Para ulama dan da’i juga berkewajiban memberi peringatan kepada masyarakat tentang dampak buruk media massa. Nabi shallallahu ‘alaihi wa sallam bersabda,
مَا مِنْ قَوْمٍ يٌعْمَلُ فِيْهِمْ بِالْمَعَاصِي هُمْ أَعَزُّ وَأَكْثَرُ مِمَّنْ يَعْمَلُهُ ثُمَّ لَمْ يُغَيِّرُوْهُ إِلَّا عَمَّهُمُ اللهُ مِنْهُ بِعِقَابٍ
“Tiada suatu kaum yang kemaksiatan dilakukan di tengah-tengah mereka, yang kaum tersebut lebih mulia dan lebih banyak daripada orang yang berbuat maksiat, tetapi mereka tidak mau mengubahnya, kecuali Allah ‘azza wa jalla akan ratakan azab kepada mereka.” (HR. Ahmad, Abu Dawud, dan Ibnu Majah dari Jarir radhiallahu ‘anhu. Lihat Shahih al-Jami’ 5749)

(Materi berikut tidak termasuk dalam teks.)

(** The block range of a query, or why it is refused. *)
Definition log_range (p : IndexedStateProvider) (filter : RpcLogFilter)
    : result (u64 * u64) RpcError :=
  if is_some (rf_block_hash filter)
     && (is_some (rf_from_block filter) || is_some (rf_to_block filter))
  then Err (InvalidParams "blockHash is mutually exclusive with fromBlock/toBlock")
  else
    match rf_block_hash filter with
    | Some block_hash =>
        let? block := ok_or (get_block_by_hash (ip_index p) block_hash)
                        (InvalidParams "block not found") in
        Ok (ib_number block, ib_number block)
    | None =>
        let head := head_block_number (ip_index p) in
        let from := default 0 (resolve_block_number p <$> rf_from_block filter) in
        let to := Z.min (default head (resolve_block_number p <$> rf_to_block filter)) head in
        if to <? from then Err (InvalidParams "fromBlock must not be greater than toBlock")
        else if MAX_LOG_BLOCK_RANGE <? saturating_sub to from
        then Err (InvalidParams ("block range exceeds maximum of " +:+ show_u64 MAX_LOG_BLOCK_RANGE))
        else Ok (from, to)
    end.

Definition provider_get_logs (p : IndexedStateProvider) (filter : RpcLogFilter)
    : result (list RpcLog) RpcError :=
  let? (from, to) := log_range p filter in
  let log_filter := add_criteria (filter_to_block (filter_from_block LogFilter_new from) to) filter in
  Ok (log_to_rpc <$> get_logs (ip_index p) log_filter).
(* ===== verification/EthProps.v ===== *)
(** What the eth namespace guarantees: the cache of pending transactions stays
    within its bound and pending-transaction filters report every accepted
    transaction once; log and block filters report exactly what the index
    retains of the blocks since their last poll; a mined transaction reads as
    the pending one did. *)
From S2P Require Import Prelude TxTypes SenderQueue Pool StateDb Changes StateRoot Bytes QmdbState.
From S2P Require Import Executor Execute Layers Codec Block Snapshots QmdbLedger Ledger NodeState App.
From S2P Require Import Indexer Reporters Rpc Filters Fees Eth.

(** ** The states of a run *)

Section run.
Context `{EXT : !External} `{AC : !AlloyConsensus} {S : Type} `{SP : !StateProvider S}.

(** The methods that write, the setup of the server, and the node moving the
    shared provider; with the hash of the transaction accepted, if any. *)
Inductive api_step : EthApi S -> list B256 -> EthApi S -> Prop :=
| step_send a data a' h :
    send_raw_transaction a data = (a', Ok h) -> api_step a [h] a'
| step_send_refused a data a' e :
    send_raw_transaction a data = (a', Err e) -> api_step a [] a'
| step_get_tx a h : api_step a [] (get_transaction_by_hash a h).1
| step_fees a : api_step a [] (recent_fee_estimate a).1
| step_new_filter a now f a' id : new_filter a now f = Some (a', id) -> api_step a [] a'
| step_new_block_filter a now a' id : new_block_filter a now = Some (a', id) -> api_step a [] a'
| step_new_pending a now a' id :
    new_pending_transaction_filter a now = Some (a', id) -> api_step a [] a'
| step_changes a now id : api_step a [] (get_filter_changes a now id).1
| step_logs a now id : api_step a [] (get_filter_logs a now id).1
| step_uninstall a id : api_step a [] (uninstall_filter a id).1
| step_provider a p : api_step a [] (set_provider a p)
| step_height a h : api_step a [] (set_block_height a h)
| step_pending_broadcast a : api_step a [] (with_pending_tx_broadcast a)
| step_mempool_broadcast a : api_step a [] (api_with_mempool_broadcast a)
| step_txpool a pool : api_step a [] (api_with_txpool a pool)
| step_node_state a s : api_step a [] (api_with_node_state a s)
| step_oracle a c : api_step a [] (with_gas_oracle_config a c).

(** The reachable states, with the accepted hashes in order; there are fewer
    than 2^64 of them. *)
Inductive api_run : EthApi S -> list B256 -> Prop :=
| run_start chain_id p submit config : api_run (from_parts chain_id p submit config) []
| run_step a pushed hs a' :
    api_run a pushed -> api_step a hs a' -> len (pushed ++ hs) <= u64_max ->
    api_run a' (pushed ++ hs).

(** The order is what is left of the accepted hashes after the eviction of the
    oldest; the map holds some of these; both are bounded. *)
Record pending_inv (a : EthApi S) (pushed : list B256) : Prop := {
  pi_evicted : 0 <= ea_pending_tx_evicted a <= len pushed;
  pi_order : ea_pending_tx_order a = drop (Z.to_nat (ea_pending_tx_evicted a)) pushed;
  pi_dom : forall h, is_Some (ea_pending_txs a !! h) -> h ∈ ea_pending_tx_order a;
  pi_order_len : len (ea_pending_tx_order a) <= ea_max_pending_txs a;
  pi_size : Z.of_nat (size (ea_pending_txs a)) <= ea_max_pending_txs a;
  pi_total : len pushed <= u64_max;
}.

(** The cursors of pending-transaction filters: no further than the accepted
    hashes, and what a filter knows was accepted before its cursor. *)
Definition cursors_inv (m : gmap FilterId FilterEntry) (pushed : list B256) : Prop :=
  forall id e known c, m !! id = Some e -> fe_filter e = FPendingTransaction known c ->
    0 <= c <= len pushed /\ forall h, h ∈ known -> h ∈ take (Z.to_nat c) pushed.

Record api_inv (a : EthApi S) (pushed : list B256) : Prop := {
  av_pending : pending_inv a pushed;
  av_store : store_ok (ea_filter_store a);
  av_cursors : cursors_inv (fs_filters (ea_filter_store a)) pushed;
}.
End run.

(** ** Eviction *)

Lemma drain_loop_spec txs order me tg ev dr t' o' d' :
  (forall h, is_Some (txs !! h) -> h ∈ order) ->
  drain_loop txs order me tg ev dr = (t', o', d') ->
  exists n, (n <= length order)%nat /\ o' = drop n order /\ d' = dr + Z.of_nat n
    /\ (forall h, is_Some (t' !! h) -> h ∈ o') /\ (size t' <= size txs)%nat
    /\ (o' = [] \/ (me <= ev + (Z.of_nat (size txs) - Z.of_nat (size t')) /\ tg <= d')).
Proof.
  revert txs ev dr. induction order as [|x order IH]; intros txs ev dr Hd; cbn [drain_loop].
  { intros [= <- <- <-]. exists O. split_and!; try done; [lia|by left]. }
  destruct ((ev <? me) || (dr <? tg)) eqn:Hb.
  - intros He. apply IH in He as (n & Hn & Ho & Hd' & Hdom & Hsz & Hend).
    2: { intros h [y [Hne Hy]%lookup_delete_Some]. specialize (Hd h (mk_is_Some _ _ Hy)). set_solver. }
    assert (Z.of_nat (size (delete x txs)) = Z.of_nat (size txs) - (if is_some (txs !! x) then 1 else 0)) as Hs.
    { destruct (txs !! x) eqn:Hx; cbn [is_some].
      - rewrite map_size_delete, Hx. assert (size txs <> 0)%nat; [|lia].
        intros H0%map_size_empty_inv. subst. by rewrite lookup_empty in Hx.
      - rewrite delete_id by done. lia. }
    exists (1 + n)%nat. cbn [length drop]. split_and!; try done; [lia|lia| |].
    + destruct (is_some (txs !! x)); lia.
    + destruct Hend as [->|[H1 H2]]; [by left|right]. destruct (is_some (txs !! x)); lia.
  - intros [= <- <- <-]. apply orb_false_iff in Hb as [H1%Z.ltb_ge H2%Z.ltb_ge].
    exists O. split_and!; try done; [lia..|]. right. lia.
Qed.

Lemma evict_txs_spec cap txs order t' o' d :
  0 <= cap -> (forall h, is_Some (txs !! h) -> h ∈ order) ->
  evict_pending cap txs order = (t', o', d) ->
  0 <= d <= len order /\ o' = drop (Z.to_nat d) order /\ (forall h, is_Some (t' !! h) -> h ∈ o')
  /\ len o' <= cap /\ Z.of_nat (size t') <= cap.
Proof.
  intros Hc Hd. unfold evict_pending.
  destruct ((cap <? Z.of_nat (size txs)) || (cap <? len order)) eqn:Hb.
  - intros He. destruct (drain_loop_spec _ _ _ _ _ _ _ _ _ Hd He) as (n & Hn & Ho & -> & Hdom & Hsz & Hend).
    rewrite Z.add_0_l, Nat2Z.id. unfold saturating_sub, len in *. rewrite Ho in *. rewrite length_drop.
    split_and!; try done; [lia|lia| |].
    + destruct Hend as [H0|[_ H2]]; [|lia]. apply (f_equal length) in H0. rewrite length_drop in H0.
      simpl in H0. lia.
    + destruct Hend as [H0|[H1 _]]; [|lia].
      assert (t' = ∅) as ->.
      { apply map_empty. intros h. destruct (t' !! h) eqn:Hh; [|done].
        assert (h ∈ drop n order) as Hin by eauto. rewrite H0 in Hin. set_solver. }
      rewrite map_size_empty. lia.
  - intros [= <- <- <-]. apply orb_false_iff in Hb as [H1%Z.ltb_ge H2%Z.ltb_ge].
    unfold len in *. split_and!; try done; lia.
Qed.

(** ** The invariant *)

Lemma take_app_le {A} (n : nat) (l k : list A) :
  (n <= length l)%nat -> take n (l ++ k) = take n l.
Proof. intros. by rewrite take_app, (proj2 (Nat.sub_0_le _ _)), take_0, app_nil_r by done. Qed.

Lemma cursors_more m pushed hs : cursors_inv m pushed -> cursors_inv m (pushed ++ hs).
Proof.
  intros H id e known c He Hf. destruct (H id e known c He Hf) as [Hc Hk].
  rewrite len_app, take_app_le by (unfold len in *; lia). split; [|done].
  pose proof (len_nonneg hs). lia.
Qed.

Lemma cursors_sub m m' pushed : m' ⊆ m -> cursors_inv m pushed -> cursors_inv m' pushed.
Proof. intros Hs H id e known c He. apply (H id e). by eapply lookup_weaken. Qed.

(** What a filter may hold next to the accepted hashes. *)
Definition filter_fits (pushed : list B256) (f : Filters.Filter) : Prop :=
  match f with
  | FPendingTransaction known c =>
      0 <= c <= len pushed /\ forall h, h ∈ known -> h ∈ take (Z.to_nat c) pushed
  | _ => True
  end.

Lemma cursors_insert m id e pushed :
  cursors_inv m pushed -> filter_fits pushed (fe_filter e) -> cursors_inv (<[id := e]> m) pushed.
Proof.
  intros H Hf id' e' known c [[<- <-]|[_ He]]%lookup_insert_Some Heq; [|by eapply H].
  by rewrite Heq in Hf.
Qed.

Lemma cursors_alter m id g pushed :
  cursors_inv m pushed ->
  (forall e, m !! id = Some e -> filter_fits pushed (fe_filter e) ->
     filter_fits pushed (fe_filter (g e))) ->
  cursors_inv (alter g id m) pushed.
Proof.
  intros H Hg id' e' known c. rewrite lookup_alter_Some.
  intros [(<- & e & He & ->)|[_ He]] Heq; [|by eapply H].
  specialize (Hg e He). rewrite Heq in Hg. apply Hg.
  destruct (fe_filter e) eqn:Hfe; try done. by eapply H.
Qed.

Section invariant.
Context `{EXT : !External} `{AC : !AlloyConsensus} {S : Type} `{SP : !StateProvider S}.
Implicit Types a : EthApi S.

Lemma pending_end_eq a pushed : pending_inv a pushed -> pending_end a = len pushed.
Proof.
  intros [He Ho _ _ _ Ht]. unfold pending_end, wrapping_add, wrap. rewrite Ho. unfold len in *.
  rewrite length_drop, Z.mod_small; lia.
Qed.

(** The filter that a new or a polled pending-transaction filter becomes. *)
Lemma pending_filter_fits a pushed :
  pending_inv a pushed ->
  filter_fits pushed (FPendingTransaction (dom (ea_pending_txs a)) (pending_end a)).
Proof.
  intros Hp. cbn [filter_fits]. rewrite (pending_end_eq _ _ Hp). split; [pose proof (len_nonneg pushed); lia|].
  intros h Hh%elem_of_dom%(pi_dom _ _ Hp). rewrite (pi_order _ _ Hp) in Hh.
  rewrite take_ge by (unfold len; lia). rewrite <- (take_drop (Z.to_nat (ea_pending_tx_evicted a)) pushed).
  set_solver.
Qed.

Lemma send_inv a pushed data a' h :
  api_inv a pushed -> send_raw_transaction a data = (a', Ok h) -> 0 <= ea_max_pending_txs a ->
  len (pushed ++ [h]) <= u64_max -> api_inv a' (pushed ++ [h]).
Proof.
  intros [Hp Hs Hc] Hsend Hcap Htot. unfold send_raw_transaction in Hsend.
  destruct (raw_tx_to_pending_rpc data) as [tx|]; [|done].
  set (acc := match ea_tx_submit a with Some _ => _ | None => _ end) in Hsend.
  destruct acc as [accepted|]; [|done].
  destruct (evict_pending _ _ _) as [[t' o'] d] eqn:He. injection Hsend as <- <-.
  apply evict_txs_spec in He as (Hd & Ho & Hdom & Hlo & Hst); [|done|].
  2: { intros x [y Hy]. destruct (decide (x = keccak256 data)) as [->|Hne]; [set_solver|].
       rewrite lookup_insert_ne in Hy by done. apply elem_of_app. left. by apply (pi_dom _ _ Hp). }
  assert (pending_inv (set_pending a t' o' (wrapping_add u64_max (ea_pending_tx_evicted a) d))
    (pushed ++ [keccak256 data])) as Hp'.
  { destruct Hp as [Hev Hord _ _ _ _]. rewrite Hord in *. rewrite len_app in *. unfold len in *.
    rewrite length_drop in Hd. cbn [length] in *.
    assert (wrapping_add u64_max (ea_pending_tx_evicted a) d = ea_pending_tx_evicted a + d) as Hw.
    { unfold wrapping_add, wrap. rewrite Z.mod_small; lia. }
    split; cbn [set_pending ea_pending_tx_evicted ea_pending_tx_order ea_pending_txs
      ea_max_pending_txs]; rewrite ?Hw; try done; try (rewrite ?len_app; unfold len; cbn [length]; lia).
    rewrite Ho, Z2Nat.inj_add, <- drop_drop by lia. f_equal.
    rewrite drop_app_le by lia. done. }
  destruct accepted; (split; [|done|by apply cursors_more]).
  - destruct Hp'. by split.
  - done.
Qed.

Lemma get_tx_inv a pushed h :
  api_inv a pushed -> api_inv (get_transaction_by_hash a h).1 pushed.
Proof.
  intros [Hp Hs Hc]. unfold get_transaction_by_hash.
  destruct (sp_transaction_by_hash _ h) as [[tx|]|]; [|done..]. cbn [fst]. split; [|done|done].
  destruct Hp as [He Ho Hd Hl Hz Ht]. split; cbn [set_pending ea_pending_tx_evicted
    ea_pending_tx_order ea_pending_txs ea_max_pending_txs]; try done.
  - intros x [y [_ Hy]%lookup_delete_Some]. eauto.
  - pose proof (map_subseteq_size _ _ (delete_subseteq (ea_pending_txs a) h)). lia.
Qed.

Lemma fees_inv a pushed : api_inv a pushed -> api_inv (recent_fee_estimate a).1 pushed.
Proof.
  intros [Hp Hs Hc]. unfold recent_fee_estimate.
  destruct (ea_gas_oracle_cache a) as [c|]; [destruct (_ =? _)|]; split; try done;
    destruct Hp; by split.
Qed.

Lemma store_inv a pushed s :
  api_inv a pushed -> store_ok s -> cursors_inv (fs_filters s) pushed -> api_inv (put_store a s) pushed.
Proof. intros [Hp _ _] Hs Hc. split; [|done|done]. destruct Hp. by split. Qed.

Lemma create_inv a pushed now f a' id :
  api_inv a pushed -> filter_fits pushed f -> create_filter a now f = Some (a', id) ->
  api_inv a' pushed.
Proof.
  intros Ha Hf. unfold create_filter.
  destruct (store_create_correct (ea_filter_store a) now f (av_store _ _ Ha))
    as (s' & id' & -> & Hok & _ & _ & Hm).
  cbn [mbind option_bind]. intros [= <- <-]. apply store_inv; [done|done|].
  assert (cursors_inv (live_filters (ea_filter_store a) now) pushed) as Hl.
  { eapply cursors_sub; [apply live_filters_sub|apply Ha]. }
  destruct Hm as [[_ ->]|(old & e & _ & _ & _ & ->)]; apply cursors_insert; try done.
  eapply cursors_sub; [apply delete_subseteq|done].
Qed.

Lemma get_inv a pushed now id :
  api_inv a pushed -> api_inv (put_store a (store_get (ea_filter_store a) now id).1) pushed.
Proof.
  intros Ha. apply store_inv; [done|apply get_ok, Ha|].
  eapply cursors_sub; [apply (live_filters_sub (ea_filter_store a) now)|apply Ha].
Qed.

Lemma put_store_twice a s s' : put_store (put_store a s) s' = put_store a s'.
Proof. done. Qed.
Fixpoint read_octets (n index : nat) : AddrReader (list Z) := fun s =>
  match n with
  | O => Some ([], s)
  | S n =>
      '(o, s) ← read_separator "."%char index (read_number 10 255 (Some 3%nat) false) s;
      '(l, s) ← read_octets n (S index) s;
      Some (o :: l, s)
  end.
Definition read_ipv4_addr : AddrReader (list Z) := read_octets 4 0.

(** [read_groups]: up to [n] groups of an IPv6 address, the last two perhaps
    as an IPv4 address; the flag says that this was so. *)
Fixpoint read_groups (n index : nat) (s : string) : list Z * bool * string :=
  match n with
  | O => ([], false, s)
  | S n' =>
      match (if (0 <? n')%nat then read_separator ":"%char index read_ipv4_addr s else None) with
      | Some (o, s) =>
          (match o with
           | [a; b; c; d] => [a * 256 + b; c * 256 + d]
           | _ => []
           end, true, s)
      | None =>
          match read_separator ":"%char index (read_number 16 65535 (Some 4%nat) true) s with
          | Some (g, s) => let '(l, v4, s) := read_groups n' (S index) s in (g :: l, v4, s)
          | None => ([], false, s)
          end
      end
  end.
(* ===== verification/Config.v ===== *)
(** The configuration of a node (crates/node/config/src): its sections with
    their defaults, decoding and encoding, validation, loading from a file, the
    validator set and the validator's key file. *)
From Stdlib Require Import Ascii.
From S2P Require Import Prelude Text Hex Json Bytes TxTypes Codec Block Dkg.
Open Scope Z_scope.

Definition u32_max : Z := 4294967295.

(** [str::trim], of ASCII white space. *)
Definition is_space (c : ascii) : bool :=
  let n := Z.of_N (N_of_ascii c) in (n =? 32) || ((9 <=? n) && (n <=? 13)).
Fixpoint trim_start (s : string) : string :=
  match s with String c r => if is_space c then trim_start r else s | EmptyString => s end.
Fixpoint trim_end (s : string) : string :=
  match s with
  | EmptyString => EmptyString
  | String c r =>
      match trim_end r with
      | EmptyString => if is_space c then EmptyString else String c EmptyString
      | r => String c r
      end
  end.
Definition trim (s : string) : string := trim_end (trim_start s).

(** Hexadecimal text and addresses as alloy-primitives reads and writes them. *)
Class AlloyText := {
  alloy_hex_encode : bytes -> string;
  alloy_hex_decode : string -> option bytes;
  show_address_lower : Address -> string;
  parse_address : string -> option Address;
}.

(** What its documentation says of them. *)
Class AlloyTextLaws `{AlloyText} := {
  alloy_hex_chars b : bytes_ok b -> all_chars is_hex (alloy_hex_encode b) = true;
  alloy_hex_back b : bytes_ok b -> alloy_hex_decode (alloy_hex_encode b) = Some b;
  alloy_hex_bytes s b : alloy_hex_decode s = Some b -> bytes_ok b;
  address_back a : in_width 160 a -> parse_address (show_address_lower a) = Some a;
  address_width s a : parse_address s = Some a -> in_width 160 a;
  address_no_space a : all_chars (fun c => negb (is_space c)) (show_address_lower a) = true;
}.

(** The integers the TOML serializer writes. *)
Class TomlText := { toml_int : Z -> bool }.

(** The ed25519 private key of a 32-byte seed. *)
Class KeySeed `{LIB : DkgLib} := { key_of_seed : bytes -> PrivateKey }.

(** ** Errors (error.rs) *)

Inductive ConfigError :=
| ConfigRead (path : string) (source : IoError)
| TomlParse
| JsonParse
| TomlSerialize
| InvalidKeyLength (len : usize)
| ConfigWrite (path : string) (source : IoError)
| CreateDir (path : string) (source : IoError)
| InvalidParticipantKeyLength (len : usize)
| InvalidParticipantKey
| InvalidValue (msg : string).

(** ** Consensus (consensus.rs) *)

Definition DEFAULT_THRESHOLD : u32 := 2.
Definition DEFAULT_BLOCK_CODEC_MAX_TXS : usize := 10000.
Definition DEFAULT_BLOCK_CODEC_MAX_TX_BYTES : usize := 8 * 1024 * 1024.
Definition DEFAULT_SIMPLEX_REPLAY_BUFFER_BYTES : usize := 16 * 1024 * 1024.
Definition DEFAULT_SIMPLEX_WRITE_BUFFER_BYTES : usize := 16 * 1024 * 1024.
Definition DEFAULT_SIMPLEX_LEADER_TIMEOUT_SECS : u64 := 1.
Definition DEFAULT_SIMPLEX_CERTIFICATION_TIMEOUT_SECS : u64 := 2.
Definition DEFAULT_SIMPLEX_TIMEOUT_RETRY_SECS : u64 := 1.
Definition DEFAULT_SIMPLEX_FETCH_TIMEOUT_SECS : u64 := 5.
Definition DEFAULT_SIMPLEX_ACTIVITY_TIMEOUT_VIEWS : u64 := 20.
Definition DEFAULT_SIMPLEX_SKIP_TIMEOUT_VIEWS : u64 := 10.
Definition DEFAULT_SIMPLEX_FETCH_CONCURRENT : usize := 8.

Record ConsensusBlockCodecConfig := mkBlockCodec {
  bc_max_txs : usize;
  bc_max_tx_bytes : usize;
}.
Definition block_codec_default : ConsensusBlockCodecConfig :=
  mkBlockCodec DEFAULT_BLOCK_CODEC_MAX_TXS DEFAULT_BLOCK_CODEC_MAX_TX_BYTES.

Record ConsensusSimplexConfig := mkSimplex {
  sx_replay_buffer_bytes : usize;
  sx_write_buffer_bytes : usize;
  sx_leader_timeout_secs : u64;
  sx_certification_timeout_secs : u64;
  sx_timeout_retry_secs : u64;
  sx_fetch_timeout_secs : u64;
  sx_activity_timeout_views : u64;
  sx_skip_timeout_views : u64;
  sx_fetch_concurrent : usize;
}.
Definition simplex_default : ConsensusSimplexConfig :=
  mkSimplex DEFAULT_SIMPLEX_REPLAY_BUFFER_BYTES DEFAULT_SIMPLEX_WRITE_BUFFER_BYTES
    DEFAULT_SIMPLEX_LEADER_TIMEOUT_SECS DEFAULT_SIMPLEX_CERTIFICATION_TIMEOUT_SECS
    DEFAULT_SIMPLEX_TIMEOUT_RETRY_SECS DEFAULT_SIMPLEX_FETCH_TIMEOUT_SECS
    DEFAULT_SIMPLEX_ACTIVITY_TIMEOUT_VIEWS DEFAULT_SIMPLEX_SKIP_TIMEOUT_VIEWS
    DEFAULT_SIMPLEX_FETCH_CONCURRENT.

Record ConsensusConfig := mkConsensus {
  cc_validator_key : option string;
  cc_threshold : u32;
  cc_participants : list bytes;
  cc_block_codec : ConsensusBlockCodecConfig;
  cc_simplex : ConsensusSimplexConfig;
}.
Definition consensus_default : ConsensusConfig :=
  mkConsensus None DEFAULT_THRESHOLD [] block_codec_default simplex_default.

(** ** Network, execution and RPC (network.rs, execution.rs, rpc.rs) *)

Definition DEFAULT_LISTEN_ADDR : string := "0.0.0.0:30303".
Record NetworkConfig := mkNetwork {
  nw_listen_addr : string;
  nw_dialable_addr : option string;
  nw_bootstrap_peers : list string;
  nw_tx_gossip : bool;
}.
Definition network_default : NetworkConfig := mkNetwork DEFAULT_LISTEN_ADDR None [] false.

Definition DEFAULT_GAS_LIMIT : u64 := 250000000.
Record ExecutionConfig := mkExecution {
  xc_gas_limit : u64;
  xc_fee_recipient : option Address;
}.
Definition execution_default : ExecutionConfig := mkExecution DEFAULT_GAS_LIMIT None.

Definition DEFAULT_HTTP_ADDR : string := "0.0.0.0:8545".
Definition DEFAULT_WS_ADDR : string := "0.0.0.0:8546".
Record RpcConfig := mkRpcConfig { rc_http_addr : string; rc_ws_addr : string }.
Definition rpc_default : RpcConfig := mkRpcConfig DEFAULT_HTTP_ADDR DEFAULT_WS_ADDR.

(** ** The node (node.rs) *)

Definition DEFAULT_CHAIN_ID : u64 := 1.
Definition DEFAULT_DATA_DIR : string := "/var/lib/kora".
Definition DEFAULT_WORKER_THREADS_CAP : usize := 8.

Record NodeConfig := mkNode {
  nc_chain_id : u64;
  nc_data_dir : string;
  nc_worker_threads : usize;
  nc_consensus : ConsensusConfig;
  nc_network : NetworkConfig;
  nc_execution : ExecutionConfig;
  nc_rpc : RpcConfig;
}.

(** [available]: the parallelism the system reports, at least one. *)
Definition default_worker_threads (available : option usize) : usize :=
  match available with Some n => Z.min n DEFAULT_WORKER_THREADS_CAP | None => 4 end.

Definition node_default (available : option usize) : NodeConfig :=
  mkNode DEFAULT_CHAIN_ID DEFAULT_DATA_DIR (default_worker_threads available)
    consensus_default network_default execution_default rpc_default.

Definition config_validate (c : NodeConfig) : result unit ConfigError :=
  if nc_worker_threads c =? 0 then Err (InvalidValue "worker_threads must be >= 1") else Ok tt.

(** [Path::extension] and [Path::parent]. *)
Fixpoint drop_slashes (s : string) : string :=
  match s with
  | EmptyString => EmptyString
  | String c r =>
      match drop_slashes r with
      | EmptyString => if Ascii.eqb c "/"%char then EmptyString else String c EmptyString
      | r => String c r
      end
  end.
Definition file_name (path : string) : string :=
  let path := drop_slashes path in
  match rsplit_once "/"%char path with Some (_, name) => name | None => path end.
Definition extension (path : string) : option string :=
  '(stem, ext) ← rsplit_once "."%char (file_name path);
  match stem with EmptyString => None | _ => Some ext end.
Definition parent_dir (path : string) : option string := fst <$> rsplit_once "/"%char (drop_slashes path).

Section config.
Context `{AT : !AlloyText} `{LIB : !DkgLib} `{KS : !KeySeed} `{DT : !DocText} `{TT : !TomlText}.

(** *** Validator set *)

Definition participant_key (b : bytes) : result PublicKey ConfigError :=
  if negb (len b =? 32) then Err (InvalidParticipantKeyLength (len b))
  else match read_pk b with Ok (pk, _) => Ok pk | Err _ => Err InvalidParticipantKey end.

Fixpoint participant_keys_of (l : list bytes) : result (list PublicKey) ConfigError :=
  match l with
  | [] => Ok []
  | b :: l => let? pk := participant_key b in let? pks := participant_keys_of l in Ok (pk :: pks)
  end.
Definition build_validator_set (c : ConsensusConfig) : result (list PublicKey) ConfigError :=
  participant_keys_of (cc_participants c).

(** *** Decoding *)

Definition de_block_codec : Decoder ConsensusBlockCodecConfig := fun v =>
  f ← de_fields ["max_txs"; "max_tx_bytes"] v;
  a ← de_default DEFAULT_BLOCK_CODEC_MAX_TXS (de_nonzero u64_max) "max_txs" f;
  b ← de_default DEFAULT_BLOCK_CODEC_MAX_TX_BYTES (de_nonzero u64_max) "max_tx_bytes" f;
  Some (mkBlockCodec a b).

Definition simplex_fields : list string :=
  ["replay_buffer_bytes"; "write_buffer_bytes"; "leader_timeout_secs"; "certification_timeout_secs";
   "timeout_retry_secs"; "fetch_timeout_secs"; "activity_timeout_views"; "skip_timeout_views";
   "fetch_concurrent"].
Definition de_simplex : Decoder ConsensusSimplexConfig := fun v =>
  f ← de_fields simplex_fields v;
  a ← de_default DEFAULT_SIMPLEX_REPLAY_BUFFER_BYTES (de_nonzero u64_max) "replay_buffer_bytes" f;
  b ← de_default DEFAULT_SIMPLEX_WRITE_BUFFER_BYTES (de_nonzero u64_max) "write_buffer_bytes" f;
  c ← de_default DEFAULT_SIMPLEX_LEADER_TIMEOUT_SECS (de_nonzero u64_max) "leader_timeout_secs" f;
  d ← de_default DEFAULT_SIMPLEX_CERTIFICATION_TIMEOUT_SECS (de_nonzero u64_max) "certification_timeout_secs" f;
  e ← de_default DEFAULT_SIMPLEX_TIMEOUT_RETRY_SECS (de_nonzero u64_max) "timeout_retry_secs" f;
  g ← de_default DEFAULT_SIMPLEX_FETCH_TIMEOUT_SECS (de_nonzero u64_max) "fetch_timeout_secs" f;
  h ← de_default DEFAULT_SIMPLEX_ACTIVITY_TIMEOUT_VIEWS (de_nonzero u64_max) "activity_timeout_views" f;
  i ← de_default DEFAULT_SIMPLEX_SKIP_TIMEOUT_VIEWS (de_nonzero u64_max) "skip_timeout_views" f;
  j ← de_default DEFAULT_SIMPLEX_FETCH_CONCURRENT (de_nonzero u64_max) "fetch_concurrent" f;
  Some (mkSimplex a b c d e g h i j).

Sesungguhnya pembangunan di segala bidang tidak akan banyak memberi manfaat apabila moralitas masyarakat rusak. Nilai-nilai kebaikan yang ditanamkan di rumah-rumah, masjid-masjid, dan sekolah-sekolah, akan sedikit artinya ketika kejahatan media dibiarkan merajalela.
Seandainya di sana ada seribu tukang bangunan bersatu padu membangun sebuah gedung yang tinggi nan kokoh, namun di belakang mereka ada satu orang yang siap meruntuhkannya, tentu bangunan itu terancam runtuh. Lantas bagaimana kiranya apabila yang membangun gedung tersebut hanya satu orang, sementara di belakang dia ada seribu orang yang siap meruntuhkannya?!
Wallahu a’lam bish-shawab.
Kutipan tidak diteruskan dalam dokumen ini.